(ASSIGNMENT) Tally the lines below that include the string "JavaScript". Reply with the total only.

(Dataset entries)
<<<<

(** * Quadcopter simulation: rigid-body integrator, cascaded PID, simulator

    A shallow embedding of [Quadcopter.py], [pid_controller.py] and
    [simulator.py].  Python floats are read as real numbers (exact
    arithmetic, [math.pi] as [PI]); Python objects are records, and a method
    that mutates its object is a computation in a state-and-exception monad
    over that record.  The only exception the code can raise is
    [ZeroDivisionError], from the float division operator. *)

From Stdlib Require Import Reals Lra Lia ZArith List Bool PeanoNat RNsatz.
Import ListNotations.
Local Open Scope R_scope.

(** ** Python semantics used by the sources *)

Inductive exn : Type := ZeroDivisionError.

Inductive outcome (A : Type) : Type :=
| Returned (a : A)
| Raised (e : exn).
Arguments Returned {A} a.
Arguments Raised {A} e.

(** A method body: it runs on the object [S], returns or raises, and leaves
    the object as mutated up to that point. *)
Definition Py (S A : Type) : Type := S -> outcome A * S.

Definition ret {S A : Type} (a : A) : Py S A := fun s => (Returned a, s).

Definition raise {S A : Type} (e : exn) : Py S A := fun s => (Raised e, s).

Definition bind {S A B : Type} (m : Py S A) (k : A -> Py S B) : Py S B :=
  fun s =>
    match m s with
    | (Returned a, s') => k a s'
    | (Raised e, s') => (Raised e, s')
    end.
(** * Shallow embedding of src/imap_handler.py

    The module defines a chain-of-responsibility pipeline of three handlers:
    [ImapHandler] (builds an [EmailData] record from a request dict),
    [AuthenticationHandler] (opens and logs into an IMAP and an SMTP
    session) and [GetMessageHandler] (selects INBOX, searches ALL, fetches
    every message and prints its headers).

    Effects are modelled by a writer/error monad: a computation returns a
    Python-level result (a value or a raised exception) together with the
    trace of observable events it performed (network operations, prints,
    and the invocation of a stage's [execute]).  The network servers and
    the e-mail library are external collaborators; their behaviour is a
    record [Env] of functions, fixed for one run. *)

From stdpp Require Import base gmap strings list.
From Stdlib Require Import ZArith Ascii.
Open Scope string_scope.
Open Scope list_scope.
#[local] Set Warnings "-register-all".

(* ------------------------------------------------------------------ *)
(** ** Python values and exceptions *)

(** The two kinds of connection object created by [AuthenticationHandler]:
    [imaplib.IMAP4_SSL] and [smtplib.SMTP_SSL]. *)
Inductive conn_kind := ImapConn | SmtpConn.

(** The [EmailData] pydantic model (lines 13-19). *)
Record EmailData := mkEmailData {
  user_name : string;
  password : string;
  imap_ssl_port : Z;
  imap_ssl_host : string;
  smtp_ssl_port : Z;
  smtp_ssl_host : string
}.
(** * Snapshot normalisation: filename canonicaliser and inline compactor

    A shallow embedding of [_bin/fix-single-file-naming.ts] and
    [_bin/fix-snapshots.ts].

    JavaScript strings are sequences of UTF-16 code units; they are modelled
    as [list N].  Indices are [nat]; the JavaScript result [-1] of a failed
    search is [None]. *)

From Stdlib Require Import NArith ZArith Lia Ascii String List.
From stdpp Require Import base decidable option numbers list gmap pretty.

#[local] Open Scope nat_scope.

(** ** JavaScript string primitives *)

Module JS.

Abbreviation jsstring := (list N).

(** String literals of the sources: one code unit per ASCII character. *)
Fixpoint str (s : string) : jsstring :=
  match s with
  | EmptyString => []
  | String c r => N_of_ascii c :: str r
  end.

Definition eqb (a b : jsstring) : bool := bool_decide (a = b).

(** [s.slice(a, b)] and [s.slice(a)] for non-negative indices. *)
Definition slice (s : jsstring) (a b : nat) : jsstring := take (b - a) (drop a s).
Definition sliceFrom (s : jsstring) (a : nat) : jsstring := drop a s.

(** [s.startsWith(p)]. *)
Fixpoint startsWith (p s : jsstring) : bool :=
  match p, s with
  | [], _ => true
  | _ :: _, [] => false
  | a :: p', b :: s' => if N.eqb a b then startsWith p' s' else false
  end.

(** Leftmost occurrence of [needle] in [s], positions counted from [pos]. *)
Fixpoint find (needle s : jsstring) (pos : nat) : option nat :=
  if startsWith needle s then Some pos
  else match s with
       | [] => None
       | _ :: r => find needle r (S pos)
       end.

(** [s.indexOf(needle, from)]. *)
Definition indexOf (needle s : jsstring) (from : nat) : option nat :=
  find needle (drop from s) from.

(** The letters A to Z lowered, unit by unit.  This is [s.toLowerCase()] on
    a text whose cased letters are ASCII (a file extension, a host name),
    and the folding of a regular expression with the flag [i] and without
    [u].  It is also used for the lowered MIME text of a data URL: the two
    tests made on that text give the same on it as on [toLowerCaseUnicode]
    (shown below). *)
Definition lowerUnit (c : N) : N :=
  if ((65 <=? c) && (c <=? 90))%N then (c + 32)%N else c.
Definition toLowerCase (s : jsstring) : jsstring := map lowerUnit s.
(** *** The claims *)

(** C1 (as amended).  The structured entry, with its nine fields (user agent,
    event time, principal, actor name, event source, event name, account id,
    event id and the [s3://bucket/key] locator), is written for a record
    exactly when the record's verdict is [Notify]; it is the first thing the
    record adds to the events and the only entry it adds.  A record whose
    verdict is [Suppress] adds nothing, and neither does one on which the
    filter panics.  Over a file the filter runs through, the number of
    entries written is therefore the number of [Notify] verdicts. *)
Theorem C1_entry_written_only_on_Notify (L : Lib) (W : World) (evt : S3EventRecord)
    (record : object) (tr : list event) :
  let userIdentity := fst (asMap (index record "userIdentity")) in
  match filterRecord L W evt record tr with
  | (Ok Notify, tr') =>
    exists name sent,
      actorName L userIdentity tr = (Ok name, tr) /\
      tr' = tr ++ LogEntry InfoLevel "Event"
                    (Some {| user_agent := index record "userAgent";
                             event_time := index record "eventTime";
                             principal := index userIdentity "principalId";
                             user_name := name;
                             event_source := index record "eventSource";
                             event_name := index record "eventName";
                             account_id := index userIdentity "accountId";
                             event_id := index record "eventID";
                             s3_uri := "s3://" +:+ BucketName evt +:+ "/" +:+ ObjectKey evt |})
                  :: sent /\
      entries sent = []
  | (Ok Suppress, tr') => tr' = tr
  | (Panicked _, tr') => tr' = tr
  end /\
  forall records verdicts tr',
    filterRecords L W evt records tr = (Ok verdicts, tr') ->
    length verdicts = length records /\
    length (entries tr') =
      (length (entries tr) + notified verdicts)%nat.
Proof.
  intros userIdentity. split.
  - destruct (filterRecord_outcome L W evt record tr)
      as [(name & sent & Hn & Hs & He) | [Hs | (msg & Hs)]]; rewrite Hs; [|reflexivity..].
    exists name, sent. split; [exact Hn|]. split; [|exact He].
    unfold eventFields. now rewrite s3_uri_spec.
  - clear record userIdentity. intros records. revert tr.
    induction records as [|record rest IH]; intros tr verdicts tr' H.
    + inversion H; subst. simpl. split; [reflexivity | lia].
    + cbn [filterRecords] in H.
      destruct (filterRecord_outcome L W evt record tr)
        as [(name & sent & _ & Hs & He) | [Hs | (msg & Hs)]].
      * rewrite (bind_Ok _ _ _ _ _ Hs) in H. unfold bind at 1 in H.
        destruct (filterRecords L W evt rest _) as [[vs|msg] tr''] eqn:R; [|discriminate].
        inversion H; subst. destruct (IH _ _ _ R) as [H1 H2]. simpl.
        split; [now rewrite H1|]. rewrite H2, entries_app. simpl.
        rewrite He, !length_app. simpl. lia.
      * rewrite (bind_Ok _ _ _ _ _ Hs) in H. unfold bind at 1 in H.
        destruct (filterRecords L W evt rest _) as [[vs|msg] tr''] eqn:R; [|discriminate].
        inversion H; subst. destruct (IH _ _ _ R) as [H1 H2]. simpl.
        split; [now rewrite H1 | exact H2].
      * rewrite (bind_Panicked _ _ _ _ _ Hs) in H. discriminate.
Qed.

(** C1, the claim as written fails: a read event is processed and suppressed,
    and no entry is written for it. *)
Lemma C1_suppressed_record_writes_no_entry :
  filterRecord plainLib quietWorld sampleEvt readRecord [] = (Ok Suppress, []) /\
  entries (snd (filterRecords plainLib quietWorld sampleEvt [readRecord; consoleRecord] [])) =
    [ eventFields plainLib sampleEvt consoleRecord bobIdentity "session-bob" ].
Proof. split; vm_compute; reflexivity. Qed.

(** The amended C1 at a file of two records, one suppressed and one notified. *)
Lemma C1_witness :
  length (entries (snd (filterRecords plainLib quietWorld sampleEvt [readRecord; consoleRecord] []))) = 1%nat.
Proof.
  destruct (C1_entry_written_only_on_Notify plainLib quietWorld sampleEvt readRecord []) as [_ H].
  destruct (filterRecords plainLib quietWorld sampleEvt [readRecord; consoleRecord] [])
    as [[vs|msg] tr'] eqn:E; [|vm_compute in E; discriminate].
  destruct (H _ _ _ E) as [_ H2]. simpl snd. rewrite H2.
  vm_compute in E. inversion E; subst. reflexivity.
Defined.

(** C2 (what the code does).  [record["eventName"].(string)] is a type
    assertion in its one-result form: on a record that the internal-invoker
    check lets through and whose [eventName] is absent or holds no string, it
    panics, and the records after it in the file are never looked at. *)
Theorem C2_eventName_assertion_panics (L : Lib) (W : World) (evt : S3EventRecord)
    (record : object) (rest : list object) (tr : list event) :
  eqString (index (fst (asMap (index record "userIdentity"))) "invokedBy") "AWS Internal" = false ->
  snd (asString (index record "eventName")) = false ->
  exists msg,
    filterRecord L W evt record tr = (Panicked msg, tr) /\
    filterRecords L W evt (record :: rest) tr = (Panicked msg, tr) /\
    FilterRecords L W {| Records := record :: rest |} evt tr = (Panicked msg, tr).
Proof.
  intros HA HN.
  assert (P : exists msg, filterRecord L W evt record tr = (Panicked msg, tr)).
  { unfold filterRecord. rewrite HA.
    destruct (index record "eventName"); try discriminate HN; eexists; reflexivity. }
  destruct P as [msg P]. exists msg. split; [exact P|].
  assert (R : filterRecords L W evt (record :: rest) tr = (Panicked msg, tr)).
  { cbn [filterRecords]. now rewrite (bind_Panicked _ _ _ _ _ P). }
  split; [exact R|].
  unfold FilterRecords. cbn [Records]. now rewrite (bind_Panicked _ _ _ _ _ R).
Qed.
Lemma load_config_result_has_default_keys_witness :
  dict_mem "topics"
    (Config.merge_configs DEFAULT_CONFIG user_config_door) = true.
Proof.
  destruct (@load_config_result_has_default_keys false
              "/etc/mqtt-service/config.json"
              (FileDecodes (VDict user_config_door))
              (Config.merge_configs DEFAULT_CONFIG user_config_door) []
              eq_refl) as [H _].
  apply H. reflexivity.
Defined.

End ServiceExtras.
(** X3: the cache is transparent.  Started empty, after any run of
    queries it holds distinct stripped keys, each with the embedding of
    that key, so [get_query_embedding] returns the embedding of the
    stripped query whether it hits or misses. *)
Theorem query_cache_transparent (w : world) (qs : list pystr) (q : pystr) :
  cache w = [] ->
  let w1 := snd (run_queries qs w) in
  cache_coherent (cache w1) /\
  fst (get_query_embedding q w1) = Ok (encode (strip q)).
Proof.
  intros Hempty w1.
  assert (Hw1 : cache_coherent (cache w1)).
  { apply run_queries_coherent; rewrite Hempty.
    split; constructor. }
  split; [exact Hw1|].
  apply get_query_embedding_coherent; exact Hw1.
Qed.

(** X4: a hit does not refresh an entry.  On a full cache, a query that
    hits the oldest key followed by a query that misses leaves the
    cache without that oldest key: eviction follows insertion order,
    not use. *)
Theorem query_cache_hit_no_refresh (w : world) (k0 : pystr) (v0 : vec)
    (rest : dict vec) (q1 q2 : pystr) :
  cache w = (k0, v0) :: rest ->
  NoDup (dict_keys (cache w)) ->
  MAX_QUERY_CACHE_SIZE <= len (cache w) ->
  strip q1 = k0 ->
  dict_get (strip q2) (cache w) = None ->
  let w1 := snd (get_query_embedding q1 w) in
  let w2 := snd (get_query_embedding q2 w1) in
  fst (get_query_embedding q1 w) = Ok v0 /\
  cache w2 = rest ++ [entry_of q2] /\
  dict_get k0 (cache w2) = None.
Proof.
  intros Hc Hnd Hfull Hq1 Hq2 w1 w2.
  assert (Hhit : dict_get (strip q1) (cache w) = Some v0).
  { rewrite Hc, Hq1; cbn.
    destruct (pystr_eq_dec k0 k0); [reflexivity | congruence]. }
  assert (Hw1 : w1 = w)
    by (subst w1; rewrite (get_query_embedding_hit _ _ _ Hhit); reflexivity).
  assert (Hcache : cache w2 = rest ++ [entry_of q2]).
  { subst w2; rewrite Hw1, (get_query_embedding_miss _ _ Hq2).
    cbn [snd cache]; apply Z.leb_le in Hfull; rewrite Hfull, Hc.
    reflexivity. }
  split; [|split].
  - rewrite (get_query_embedding_hit _ _ _ Hhit); reflexivity.
  - exact Hcache.
  - rewrite Hcache; apply dict_get_None_keys.
    unfold dict_keys; rewrite map_app; cbn [map fst entry_of].
    rewrite Hc in Hnd, Hq2; cbn in Hnd, Hq2.
    apply NoDup_cons_iff in Hnd as [Hnotin _].
    intros Hin; apply in_app_or in Hin as [Hin|[Hin|[]]]; [contradiction|].
    destruct (pystr_eq_dec k0 (strip q2)); [discriminate | congruence].
Qed.

(** ** More on retrieval and the pipeline *)

Lemma py_slice_drop_last {A : Type} (l : list A) (k : Z) :
  k < 0 -> py_slice l 0 k = firstn (length l - Z.to_nat (- k)) l.
Proof.
  intros Hk; pose proof (len_nonneg l) as Hl.
  unfold py_slice, slice_index.
  destruct (Z.ltb_spec k 0) as [_|]; [|lia].
  change (0 <? 0) with false; cbn iota.
  replace (Z.min 0 (len l)) with 0 by lia.
  cbn [Z.to_nat skipn]; f_equal; unfold len in *; lia.
Qed.

(** What [retrieve_top_k] returns for any [k], cut left to the slice. *)
Lemma retrieve_top_k_slice (w : world) (t : table) (query : pystr) (k : Z)
    (chunks : list (Z * pystr * pystr * vec)) :
  (forall x y, score_ltb x y = true -> score_ltb y x = false) ->
  (forall x y z,
     score_ltb x y = false -> score_ltb y z = false -> score_ltb x z = false) ->
  db w = Some t -> table_ok t ->
  decode_rows (rows t) [] = Ok chunks ->
  exists query_vec w' ranked,
    get_query_embedding query w = (Ok query_vec, w') /\
    Permutation ranked (map (tagged query_vec) chunks) /\
    StronglySorted ranks_before ranked /\
    retrieve_top_k query k w = (Ok (py_slice (map snd ranked) 0 k), w').
Proof.
  intros Hasym Hneg Hdb [Hids _] Hdec.
  destruct (retrieve_top_k_unfold w t query k chunks Hdb Hdec)
    as (qv & w' & Hq & Hrun).
  destruct (decode_rows_spec _ _ _ Hdec) as (cs' & Hcs & Hrows).
  cbn [app] in Hcs; subst cs'.
  exists qv, w',
    (sort_reverse (fun a => score_of (snd a)) score_ltb
                  (map (tagged qv) chunks)).
  repeat split.
  - exact Hq.
  - apply sort_reverse_perm.
  - apply (sort_reverse_tagged _ _ (fun a => score_of (snd a)) score_ltb
                               (@fst Z scored_chunk) Hasym Hneg).
    apply (StronglySorted_unmap (@fst Z scored_chunk) Z.lt).
    rewrite (decodes_ids qv _ _ Hrows); exact Hids.
  - rewrite Hrun, score_chunks_map, <- (map_map (tagged qv) snd).
    rewrite sort_reverse_map; reflexivity.
Qed.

>>>>

(OUTPUT OF THE TASK) 3